● Description of the task: Using the data below, copy out all lines with the word "SmallInteger".

Collected data
(** * Version-table builder (sqlalchemy_continuum/table_builder.py)

    A shallow embedding of [TableBuilder]: column reflection, assembly of the
    version table's column list and the final [sa.schema.Table] call.

    Python objects that the builder copies and mutates (columns) live in a
    heap addressed by locations, so that identity ([value is column]) and
    the independence of a copy from its source can be stated.  Exceptions
    are values of [PyResult]; a computation is a function from the state to
    a result and the state it leaves behind. *)

From Stdlib Require Import String Ascii List Bool Arith Lia.
From stdpp Require Import base option list gmap strings.

Local Open Scope string_scope.
Local Open Scope list_scope.

(** ** Results and exceptions *)

Inductive exn : Type :=
| TypeError
| KeyError
| AttributeError
| ArgumentError
| ValueError
| CatalogConflictError
| OtherError (msg : string).

Inductive PyResult (A : Type) : Type :=
| Return (a : A)
| Raise (e : exn).

Arguments Return {A} a.
Arguments Raise {A} e.

(** Configuration values: the string options, the [exclude] collection and
    [None]. *)
Inductive Value : Type :=
| VStr (s : string)
| VList (l : list string)
| VNone.

Definition value_eqb (v w : Value) : bool :=
  match v, w with
  | VStr s, VStr t => String.eqb s t
  | VList l, VList m => bool_decide (l = m)
  | VNone, VNone => true
  | _, _ => false
  end.

(** ** Columns *)

Inductive SqlType : Type :=
| BigInteger
| SmallInteger
| Integer
| OtherType (tyname : string).

(** [BigInteger] and [SmallInteger] are SQLAlchemy's subclasses of
    [Integer]. *)
Definition is_integer_type (ty : SqlType) : bool :=
  match ty with
  | BigInteger | SmallInteger | Integer => true
  | OtherType _ => false
  end.

(** The values [Column.autoincrement] takes: [True], [False], ["auto"] (the
    default) and ["ignore_fk"]. *)
Inductive AutoInc : Type :=
| AutoTrue
| AutoFalse
| AutoAuto
| AutoIgnoreFk.

(** Python truthiness of the flag: only [False] is falsy. *)
Definition truthy_autoinc (a : AutoInc) : bool :=
  match a with
  | AutoFalse => false
  | _ => true
  end.

(** Heap locations. *)
Abbreviation loc := nat.

Module Column.

Record t : Type := mk {
  name : string;
  key : string;
  type_ : SqlType;
  nullable : bool;
  primary_key : bool;
  autoincrement : AutoInc;
  unique : Datatypes.option bool;
  onupdate : Datatypes.option string;
  index : Datatypes.option bool
}.

Definition set_key (v : string) (c : t) : t :=
  mk (name c) v (type_ c) (nullable c) (primary_key c) (autoincrement c)
     (unique c) (onupdate c) (index c).

Definition set_nullable (v : bool) (c : t) : t :=
  mk (name c) (key c) (type_ c) v (primary_key c) (autoincrement c)
     (unique c) (onupdate c) (index c).

Definition set_autoincrement (v : AutoInc) (c : t) : t :=
  mk (name c) (key c) (type_ c) (nullable c) (primary_key c) v
     (unique c) (onupdate c) (index c).

Definition set_unique (v : Datatypes.option bool) (c : t) : t :=
  mk (name c) (key c) (type_ c) (nullable c) (primary_key c)
     (autoincrement c) v (onupdate c) (index c).

Definition set_onupdate (v : Datatypes.option string) (c : t) : t :=
  mk (name c) (key c) (type_ c) (nullable c) (primary_key c)
     (autoincrement c) (unique c) v (index c).

End Column.

(** ** Tables, mapped entities, the manager *)

Module Table.

(** [metadata] names the MetaData object (catalog) the table belongs to;
    [c] is the ordered column collection. *)
Record t : Type := mk {
  name : string;
  metadata : nat;
  c : list loc
}.

End Table.

(** A mapped entity: [mapper_columns] is [sa.inspect(model).columns.items()],
    the attribute keys with the column objects they map. *)
Record Model : Type := mkModel {
  mapper_columns : list (string * loc)
}.

Module Manager.

(** The versioning manager as the builder uses it: the model-scoped
    lookup [option], the default mapping [options] and the exclusion
    policy [is_excluded_column]. *)
Record t : Type := mk {
  option : Datatypes.option Model -> string -> PyResult Value;
  options : gmap string Value;
  is_excluded_column : Model -> loc -> Column.t -> bool
}.

End Manager.

(** ** State and computations *)

Record State : Type := mkState {
  heap : list Column.t;
  catalog : gmap (nat * string) Table.t
}.

Definition M (A : Type) : Type := State -> PyResult A * State.

Definition ret {A} (a : A) : M A := fun st => (Return a, st).

Definition raise {A} (e : exn) : M A := fun st => (Raise e, st).

Definition bind {A B} (m : M A) (k : A -> M B) : M B :=
  fun st =>
    match m st with
    | (Return a, st') => k a st'
    | (Raise e, st') => (Raise e, st')
    end.

Definition lift {A} (r : PyResult A) : M A := fun st => (r, st).

Notation "'let*' x ':=' m 'in' k" := (bind m (fun x => k))
  (at level 10, x name, m at level 100, k at level 200).

(** Attribute access on a column object; a location that holds no column
    has no attributes. *)
Definition getattr (l : loc) : M Column.t :=
  fun st =>
    match heap st !! l with
    | Some col => (Return col, st)
    | None => (Raise AttributeError, st)
    end.

Definition setattr (l : loc) (f : Column.t -> Column.t) : M unit :=
  fun st =>
    match heap st !! l with
    | Some col => (Return tt, mkState (<[l := f col]> (heap st)) (catalog st))
    | None => (Raise AttributeError, st)
    end.

Definition alloc (col : Column.t) : M loc :=
  fun st => (Return (length (heap st)), mkState (heap st ++ [col]) (catalog st)).

(** [sa.Column(name, type_, primary_key=..., nullable=..., index=...,
    autoincrement=...)].  SQLAlchemy's constructor: the key is the name,
    [nullable] defaults to [not primary_key], [unique] and [onupdate] to
    [None]; a name that is not a string is refused. *)
Definition sa_Column (name : Value) (type_ : SqlType) (primary_key : bool)
    (nullable : Datatypes.option bool) (index : Datatypes.option bool)
    (autoincrement : AutoInc) : M loc :=
  match name with
  | VStr n =>
      alloc (Column.mk n n type_ (default (negb primary_key) nullable)
               primary_key autoincrement None None index)
  | _ => raise ArgumentError
  end.

(** [column.copy()]: a new column object with the attributes of the
    source. *)
Definition Column_copy (column : loc) : M loc :=
  let* col := getattr column in alloc col.

(** ** String formatting: [template % name]

    The [%] operator with a single string operand.  Literal text, the
    [%s] slot and the [%%] escape are formatted here.  From any other
    conversion on (flags, widths, [%r], [%d], mapping keys) the result is
    what Python's formatter makes of it, which [format_other] stands for:
    it receives the conversion character, the template after it and the
    operand.  [arg] is the operand while it is still to be consumed. *)
Fixpoint str_format
    (format_other : ascii -> string -> Datatypes.option string
                    -> PyResult string)
    (tpl : string) (arg : Datatypes.option string) : PyResult string :=
  match tpl with
  | EmptyString =>
      match arg with
      | None => Return EmptyString
      | Some _ => Raise TypeError (* not all arguments converted *)
      end
  | String ch rest =>
      if Ascii.eqb ch "%" then
        match rest with
        | EmptyString => Raise ValueError (* incomplete format *)
        | String conv rest' =>
            if Ascii.eqb conv "%" then
              match str_format format_other rest' arg with
              | Return out => Return (String "%" out)
              | Raise e => Raise e
              end
            else if Ascii.eqb conv "s" then
              match arg with
              | Some a =>
                  match str_format format_other rest' None with
                  | Return out => Return (a +:+ out)
                  | Raise e => Raise e
                  end
              | None => Raise TypeError (* not enough arguments *)
              end
            else format_other conv rest' arg
        end
      else
        match str_format format_other rest arg with
        | Return out => Return (String ch out)
        | Raise e => Raise e
        end
  end.
(** * prescaledfastadj: the AdjacencyCore extension type ([core.c])

    A shallow embedding of the orchestration code of [core.c]: the
    constructor, the [points] accessor pair, [apply] and
    [normalized_eigs], together with the properties the specification
    states about them.

    Conventions.
    - A C [int] is a [Z] in the signed 32-bit range.  Signed overflow is
      undefined in C.  Where the value is an index or an allocation size,
      [CInt.add] and [CInt.mul] give no result there.  The products of the
      constructor's [NN] loop only steer the loop, and the operator the
      constructor returns depends on them: they are taken as the compiled
      code computes them, modulo [2 ^ 32] ([CInt.mul_wrap]).  The
      conversion of a wider integer to [int] reduces it modulo [2 ^ 32]
      ([CInt.wrap]), as the compilers the module is built with define it.
    - A C [double] is a binary64 [float] (primitive floats), a
      [double complex] a pair of them.
    - A [NULL] pointer is [None]; memory a pointer refers to is a list.
    - A function of the extension takes the object and returns the object
      after the call with what the call returned.  The outer [option] is
      [None] where C leaves the behaviour undefined (an index or size that
      overflowed, a store outside a buffer, a [NULL] dereference), where the
      constructor's [NN] loop does not end, or where the ARPACK loop did not
      finish within the fuel it was given.
    - NFFT's fastsum and ARPACK are libraries outside this repository; the
      numerical routines are fields of the classes [FastsumLib] and
      [ArpackLib]. *)

From Stdlib Require Import ZArith Lia Floats Bool.
From stdpp Require Import base tactics option list.

Open Scope Z_scope.

(** ** C integers *)

Module CInt.

Definition min_signed : Z := - 2 ^ 31.
Definition max_signed : Z := 2 ^ 31 - 1.

Definition in_range (z : Z) : Prop := min_signed <= z <= max_signed.

Definition in_rangeb (z : Z) : bool := (min_signed <=? z) && (z <=? max_signed).

(** Conversion of an [npy_intp] to [int]. *)
Definition wrap (z : Z) : Z := (z + 2 ^ 31) mod 2 ^ 32 - 2 ^ 31.

(** The value of an [int] expression, if it is one. *)
Definition check (z : Z) : option Z := if in_rangeb z then Some z else None.

Definition add (a b : Z) : option Z := check (a + b).
Definition mul (a b : Z) : option Z := check (a * b).

(** The product as the compiled code computes it, reduced modulo
    [2 ^ 32]. *)
Definition mul_wrap (a b : Z) : Z := wrap (a * b).

End CInt.

(** ** C doubles and complex numbers *)

Definition complex : Type := float * float.

Definition CMPLX (re im : float) : complex := (re, im).
Definition CREAL (c : complex) : float := fst c.

(** ** The Python values the extension sees *)

Inductive PyExc : Type :=
  | RuntimeError
  | TypeError
  | ValueError
  | OverflowError.

(** What a C entry point hands back: a value, or an exception (with the
    error return [NULL] or [-1] that goes with it). *)
Inductive result (A : Type) : Type :=
  | Return (a : A)
  | Raise (e : PyExc).

Arguments Return {A} a.
Arguments Raise {A} e.

(** An array element as [PyArray_GETITEM] returns it: either an object
    [PyFloat_AsDouble] converts, with the double it converts to, or one it
    refuses. *)
Inductive PyObject : Type :=
  | PyNumber (v : float)
  | PyNonNumber.

(** [PyFloat_AsDouble]: the converted value and whether the error indicator
    was set; on error the value is [-1.0]. *)
Definition PyFloat_AsDouble (item : PyObject) : float * bool :=
  match item with
  | PyNumber v => (v, false)
  | PyNonNumber => ((-1)%float, true)
  end.

(** A numpy array: its shape and its elements in row-major (index) order. *)
Record PyArrayObject : Type := {
  dims : list Z;
  items : list PyObject
}.

Definition PyArray_NDIM (a : PyArrayObject) : Z := Z.of_nat (length (dims a)).
Definition PyArray_DIM (a : PyArrayObject) (k : nat) : Z := nth k (dims a) 0.

(** [PyArray_GETITEM (a, PyArray_GETPTR1 (a, i))] *)
Definition PyArray_GETITEM1 (a : PyArrayObject) (i : Z) : option PyObject :=
  if 0 <=? i then items a !! Z.to_nat i else None.

(** [PyArray_GETITEM (a, PyArray_GETPTR2 (a, i, j))] *)
Definition PyArray_GETITEM2 (a : PyArrayObject) (i j : Z) : option PyObject :=
  if (0 <=? i) && (0 <=? j) && (j <? PyArray_DIM a 1)
  then items a !! Z.to_nat (i * PyArray_DIM a 1 + j)
  else None.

● Output of the exercise:
| SmallInteger
(** [BigInteger] and [SmallInteger] are SQLAlchemy's subclasses of
  | BigInteger | SmallInteger | Integer => true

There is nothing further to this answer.